> **BRIEF**: A bare count is the expected answer, namely the number of lines in the records that have the word "loops".

Stored data:
○ ○ ○ ○ ○ ○ ○
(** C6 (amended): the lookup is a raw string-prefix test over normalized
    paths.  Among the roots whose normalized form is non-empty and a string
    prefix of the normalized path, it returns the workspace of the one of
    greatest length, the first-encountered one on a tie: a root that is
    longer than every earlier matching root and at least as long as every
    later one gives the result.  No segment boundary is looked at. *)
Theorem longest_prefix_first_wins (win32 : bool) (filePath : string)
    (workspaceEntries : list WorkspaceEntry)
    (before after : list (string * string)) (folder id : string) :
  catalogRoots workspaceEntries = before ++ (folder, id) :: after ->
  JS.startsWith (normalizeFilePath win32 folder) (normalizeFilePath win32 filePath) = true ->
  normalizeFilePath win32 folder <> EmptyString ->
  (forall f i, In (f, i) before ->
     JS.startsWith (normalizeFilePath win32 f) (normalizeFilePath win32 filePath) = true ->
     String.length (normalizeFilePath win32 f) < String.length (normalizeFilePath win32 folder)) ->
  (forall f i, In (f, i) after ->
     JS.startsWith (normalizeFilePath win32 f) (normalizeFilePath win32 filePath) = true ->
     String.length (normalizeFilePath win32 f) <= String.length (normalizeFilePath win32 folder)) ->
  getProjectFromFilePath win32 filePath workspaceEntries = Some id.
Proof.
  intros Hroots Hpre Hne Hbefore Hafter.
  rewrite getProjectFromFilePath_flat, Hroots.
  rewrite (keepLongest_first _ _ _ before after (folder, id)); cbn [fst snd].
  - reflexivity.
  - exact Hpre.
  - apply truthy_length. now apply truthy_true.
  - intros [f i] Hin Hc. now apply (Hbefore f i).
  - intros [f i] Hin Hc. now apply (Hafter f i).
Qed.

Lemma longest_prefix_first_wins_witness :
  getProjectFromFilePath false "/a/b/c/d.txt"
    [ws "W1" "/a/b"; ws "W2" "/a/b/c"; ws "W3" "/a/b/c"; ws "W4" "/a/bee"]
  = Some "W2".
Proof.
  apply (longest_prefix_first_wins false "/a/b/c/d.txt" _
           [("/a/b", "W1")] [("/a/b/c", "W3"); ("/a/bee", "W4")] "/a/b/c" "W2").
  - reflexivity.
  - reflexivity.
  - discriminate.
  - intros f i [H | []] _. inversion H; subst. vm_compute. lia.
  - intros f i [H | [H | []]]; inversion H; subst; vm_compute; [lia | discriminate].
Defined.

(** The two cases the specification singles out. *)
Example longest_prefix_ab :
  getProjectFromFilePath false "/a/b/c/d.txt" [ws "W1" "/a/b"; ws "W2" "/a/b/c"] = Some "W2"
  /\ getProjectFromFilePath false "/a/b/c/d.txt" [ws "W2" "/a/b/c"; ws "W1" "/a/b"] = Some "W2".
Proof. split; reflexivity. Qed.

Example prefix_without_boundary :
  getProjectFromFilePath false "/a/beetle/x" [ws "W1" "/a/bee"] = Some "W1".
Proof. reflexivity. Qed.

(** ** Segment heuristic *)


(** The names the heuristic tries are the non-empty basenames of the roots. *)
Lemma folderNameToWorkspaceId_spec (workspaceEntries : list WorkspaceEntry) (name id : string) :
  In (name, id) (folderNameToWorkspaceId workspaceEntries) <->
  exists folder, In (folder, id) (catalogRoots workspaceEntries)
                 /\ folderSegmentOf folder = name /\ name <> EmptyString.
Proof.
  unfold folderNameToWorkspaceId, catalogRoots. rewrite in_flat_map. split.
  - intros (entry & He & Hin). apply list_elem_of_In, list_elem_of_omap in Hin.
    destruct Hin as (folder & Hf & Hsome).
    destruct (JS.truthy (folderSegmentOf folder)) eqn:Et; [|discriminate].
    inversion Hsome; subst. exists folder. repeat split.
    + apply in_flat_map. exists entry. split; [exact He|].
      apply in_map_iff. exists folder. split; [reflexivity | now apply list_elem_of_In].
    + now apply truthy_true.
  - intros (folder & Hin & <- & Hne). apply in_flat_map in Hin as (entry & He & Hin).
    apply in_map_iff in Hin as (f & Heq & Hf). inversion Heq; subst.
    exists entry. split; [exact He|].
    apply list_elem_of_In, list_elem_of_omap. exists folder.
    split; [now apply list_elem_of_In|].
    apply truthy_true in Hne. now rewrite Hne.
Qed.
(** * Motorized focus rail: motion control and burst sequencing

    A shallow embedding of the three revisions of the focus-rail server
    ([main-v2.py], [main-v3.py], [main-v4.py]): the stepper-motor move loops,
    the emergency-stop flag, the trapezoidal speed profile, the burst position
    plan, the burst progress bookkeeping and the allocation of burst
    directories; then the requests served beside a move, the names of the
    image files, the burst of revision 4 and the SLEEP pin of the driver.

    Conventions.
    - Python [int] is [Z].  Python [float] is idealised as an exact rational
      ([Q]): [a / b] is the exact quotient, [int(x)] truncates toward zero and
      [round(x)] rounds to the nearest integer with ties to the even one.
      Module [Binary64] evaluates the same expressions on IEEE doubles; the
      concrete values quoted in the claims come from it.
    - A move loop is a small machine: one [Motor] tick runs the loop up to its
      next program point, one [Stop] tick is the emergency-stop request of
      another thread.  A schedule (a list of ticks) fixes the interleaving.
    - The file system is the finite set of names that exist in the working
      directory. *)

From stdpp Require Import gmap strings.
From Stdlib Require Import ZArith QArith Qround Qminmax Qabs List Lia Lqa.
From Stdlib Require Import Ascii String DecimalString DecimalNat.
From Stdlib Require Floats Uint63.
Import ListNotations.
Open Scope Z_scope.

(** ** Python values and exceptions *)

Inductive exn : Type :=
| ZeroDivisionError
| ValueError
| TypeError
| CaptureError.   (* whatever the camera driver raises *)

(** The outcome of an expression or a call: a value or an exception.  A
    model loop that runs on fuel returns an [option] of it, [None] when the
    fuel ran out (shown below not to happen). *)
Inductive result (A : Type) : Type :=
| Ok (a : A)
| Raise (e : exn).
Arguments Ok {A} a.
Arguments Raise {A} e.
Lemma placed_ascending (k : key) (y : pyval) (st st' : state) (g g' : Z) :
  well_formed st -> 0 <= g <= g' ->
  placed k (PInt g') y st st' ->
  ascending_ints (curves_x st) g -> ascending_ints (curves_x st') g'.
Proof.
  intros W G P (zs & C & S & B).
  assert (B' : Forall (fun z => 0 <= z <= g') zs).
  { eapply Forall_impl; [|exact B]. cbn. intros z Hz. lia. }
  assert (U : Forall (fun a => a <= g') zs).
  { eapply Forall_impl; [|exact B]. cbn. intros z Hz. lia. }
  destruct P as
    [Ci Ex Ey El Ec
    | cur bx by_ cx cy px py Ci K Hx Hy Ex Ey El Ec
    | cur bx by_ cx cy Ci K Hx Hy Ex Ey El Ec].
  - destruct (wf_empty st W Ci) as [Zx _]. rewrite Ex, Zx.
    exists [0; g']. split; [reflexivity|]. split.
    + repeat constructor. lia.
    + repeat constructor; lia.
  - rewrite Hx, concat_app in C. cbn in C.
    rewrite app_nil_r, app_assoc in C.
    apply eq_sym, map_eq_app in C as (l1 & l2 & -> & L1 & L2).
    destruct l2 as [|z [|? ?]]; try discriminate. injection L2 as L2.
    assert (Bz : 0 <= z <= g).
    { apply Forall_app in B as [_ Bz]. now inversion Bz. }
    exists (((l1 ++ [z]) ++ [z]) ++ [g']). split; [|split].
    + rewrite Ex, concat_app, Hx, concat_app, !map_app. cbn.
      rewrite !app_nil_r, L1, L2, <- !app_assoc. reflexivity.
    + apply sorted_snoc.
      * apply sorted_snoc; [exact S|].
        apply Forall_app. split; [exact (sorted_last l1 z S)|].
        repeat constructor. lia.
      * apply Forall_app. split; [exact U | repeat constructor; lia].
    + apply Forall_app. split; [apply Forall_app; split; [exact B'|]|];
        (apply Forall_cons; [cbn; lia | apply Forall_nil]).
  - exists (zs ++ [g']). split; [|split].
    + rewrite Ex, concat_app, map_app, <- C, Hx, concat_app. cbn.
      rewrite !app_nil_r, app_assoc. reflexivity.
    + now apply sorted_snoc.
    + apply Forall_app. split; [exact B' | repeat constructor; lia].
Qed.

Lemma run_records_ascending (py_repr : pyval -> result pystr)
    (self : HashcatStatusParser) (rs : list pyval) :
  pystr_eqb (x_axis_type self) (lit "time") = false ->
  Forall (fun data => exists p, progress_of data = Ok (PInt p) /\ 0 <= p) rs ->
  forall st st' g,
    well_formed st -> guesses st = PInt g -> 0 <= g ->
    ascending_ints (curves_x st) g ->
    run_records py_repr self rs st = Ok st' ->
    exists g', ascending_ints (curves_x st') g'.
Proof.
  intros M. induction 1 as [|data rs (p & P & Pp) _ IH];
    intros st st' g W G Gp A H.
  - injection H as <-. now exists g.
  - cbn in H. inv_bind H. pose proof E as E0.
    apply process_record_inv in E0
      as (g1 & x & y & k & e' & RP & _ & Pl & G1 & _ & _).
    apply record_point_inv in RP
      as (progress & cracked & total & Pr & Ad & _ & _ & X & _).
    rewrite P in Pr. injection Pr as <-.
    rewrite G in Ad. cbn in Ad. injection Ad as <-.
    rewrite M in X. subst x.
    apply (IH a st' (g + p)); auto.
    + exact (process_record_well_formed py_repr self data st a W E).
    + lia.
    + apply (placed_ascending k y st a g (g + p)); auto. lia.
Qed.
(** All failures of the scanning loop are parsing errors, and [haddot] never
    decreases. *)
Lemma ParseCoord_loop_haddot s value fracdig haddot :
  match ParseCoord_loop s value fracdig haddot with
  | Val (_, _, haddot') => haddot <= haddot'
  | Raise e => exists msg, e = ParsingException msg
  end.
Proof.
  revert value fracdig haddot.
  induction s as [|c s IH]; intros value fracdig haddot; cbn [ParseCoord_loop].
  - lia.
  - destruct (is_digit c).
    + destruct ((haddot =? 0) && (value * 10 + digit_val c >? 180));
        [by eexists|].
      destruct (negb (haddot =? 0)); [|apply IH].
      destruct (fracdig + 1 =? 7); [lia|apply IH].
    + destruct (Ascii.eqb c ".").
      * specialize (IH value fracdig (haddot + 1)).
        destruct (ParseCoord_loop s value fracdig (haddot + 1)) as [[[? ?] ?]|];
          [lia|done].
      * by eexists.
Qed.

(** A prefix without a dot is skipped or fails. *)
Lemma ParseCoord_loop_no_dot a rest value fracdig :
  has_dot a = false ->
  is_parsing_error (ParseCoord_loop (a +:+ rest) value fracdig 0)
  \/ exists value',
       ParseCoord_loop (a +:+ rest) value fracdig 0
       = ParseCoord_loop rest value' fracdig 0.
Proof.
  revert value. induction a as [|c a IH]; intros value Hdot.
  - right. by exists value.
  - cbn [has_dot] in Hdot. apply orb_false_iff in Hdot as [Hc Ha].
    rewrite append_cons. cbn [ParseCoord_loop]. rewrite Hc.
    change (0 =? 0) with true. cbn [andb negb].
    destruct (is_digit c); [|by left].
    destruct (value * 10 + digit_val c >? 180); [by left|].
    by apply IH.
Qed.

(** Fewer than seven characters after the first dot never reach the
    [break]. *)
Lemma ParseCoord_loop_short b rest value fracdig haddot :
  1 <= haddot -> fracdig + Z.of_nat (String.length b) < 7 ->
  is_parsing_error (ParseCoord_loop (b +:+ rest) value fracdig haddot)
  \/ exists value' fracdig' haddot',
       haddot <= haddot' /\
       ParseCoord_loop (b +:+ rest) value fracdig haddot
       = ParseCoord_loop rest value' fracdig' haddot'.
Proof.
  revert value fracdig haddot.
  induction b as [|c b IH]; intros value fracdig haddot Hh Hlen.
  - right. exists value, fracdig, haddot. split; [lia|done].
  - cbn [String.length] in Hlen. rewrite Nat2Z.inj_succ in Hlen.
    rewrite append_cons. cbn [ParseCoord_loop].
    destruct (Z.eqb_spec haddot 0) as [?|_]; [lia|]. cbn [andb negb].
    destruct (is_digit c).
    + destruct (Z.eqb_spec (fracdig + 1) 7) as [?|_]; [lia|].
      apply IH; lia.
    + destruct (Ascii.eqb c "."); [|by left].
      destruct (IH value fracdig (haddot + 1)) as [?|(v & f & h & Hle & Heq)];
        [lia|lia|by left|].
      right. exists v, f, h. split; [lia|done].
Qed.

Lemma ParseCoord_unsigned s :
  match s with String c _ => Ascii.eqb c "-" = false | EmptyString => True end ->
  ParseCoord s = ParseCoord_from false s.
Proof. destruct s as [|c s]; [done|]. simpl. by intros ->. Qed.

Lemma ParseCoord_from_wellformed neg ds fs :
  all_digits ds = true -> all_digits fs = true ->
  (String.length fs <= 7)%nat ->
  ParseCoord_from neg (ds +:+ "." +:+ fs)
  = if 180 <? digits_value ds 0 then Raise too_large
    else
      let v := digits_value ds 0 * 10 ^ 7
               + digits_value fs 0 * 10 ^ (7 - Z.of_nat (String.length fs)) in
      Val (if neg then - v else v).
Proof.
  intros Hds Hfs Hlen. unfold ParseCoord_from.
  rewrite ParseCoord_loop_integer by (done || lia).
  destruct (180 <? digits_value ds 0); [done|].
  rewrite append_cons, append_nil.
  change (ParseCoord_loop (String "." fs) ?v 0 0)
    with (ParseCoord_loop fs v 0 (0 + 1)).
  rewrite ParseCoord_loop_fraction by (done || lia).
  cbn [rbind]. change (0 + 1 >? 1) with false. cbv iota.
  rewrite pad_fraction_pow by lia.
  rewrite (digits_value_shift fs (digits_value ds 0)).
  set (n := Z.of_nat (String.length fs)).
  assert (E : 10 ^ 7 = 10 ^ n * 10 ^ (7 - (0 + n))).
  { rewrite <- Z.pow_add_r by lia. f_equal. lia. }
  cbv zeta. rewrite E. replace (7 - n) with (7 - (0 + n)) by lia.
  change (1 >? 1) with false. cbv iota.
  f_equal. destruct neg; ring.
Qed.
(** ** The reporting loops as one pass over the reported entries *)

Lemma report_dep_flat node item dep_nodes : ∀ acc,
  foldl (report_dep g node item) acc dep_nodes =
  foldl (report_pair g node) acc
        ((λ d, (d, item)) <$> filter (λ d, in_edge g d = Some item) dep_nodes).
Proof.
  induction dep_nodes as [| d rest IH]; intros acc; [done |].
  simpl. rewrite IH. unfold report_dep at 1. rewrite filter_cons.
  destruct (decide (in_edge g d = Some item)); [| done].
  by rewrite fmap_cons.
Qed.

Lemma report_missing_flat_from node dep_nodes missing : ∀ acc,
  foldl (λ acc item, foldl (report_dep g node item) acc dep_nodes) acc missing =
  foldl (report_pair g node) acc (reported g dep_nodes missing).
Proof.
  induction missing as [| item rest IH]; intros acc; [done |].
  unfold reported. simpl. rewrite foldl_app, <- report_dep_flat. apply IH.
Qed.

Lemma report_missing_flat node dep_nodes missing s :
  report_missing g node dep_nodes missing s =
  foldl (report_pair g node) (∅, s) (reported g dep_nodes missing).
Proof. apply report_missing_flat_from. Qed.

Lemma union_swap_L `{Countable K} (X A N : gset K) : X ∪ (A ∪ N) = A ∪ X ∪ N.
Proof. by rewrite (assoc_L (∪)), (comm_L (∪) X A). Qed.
○ ○ ○ ○ ○ ○ ○
> **OUTPUT OF THE TASK**: 2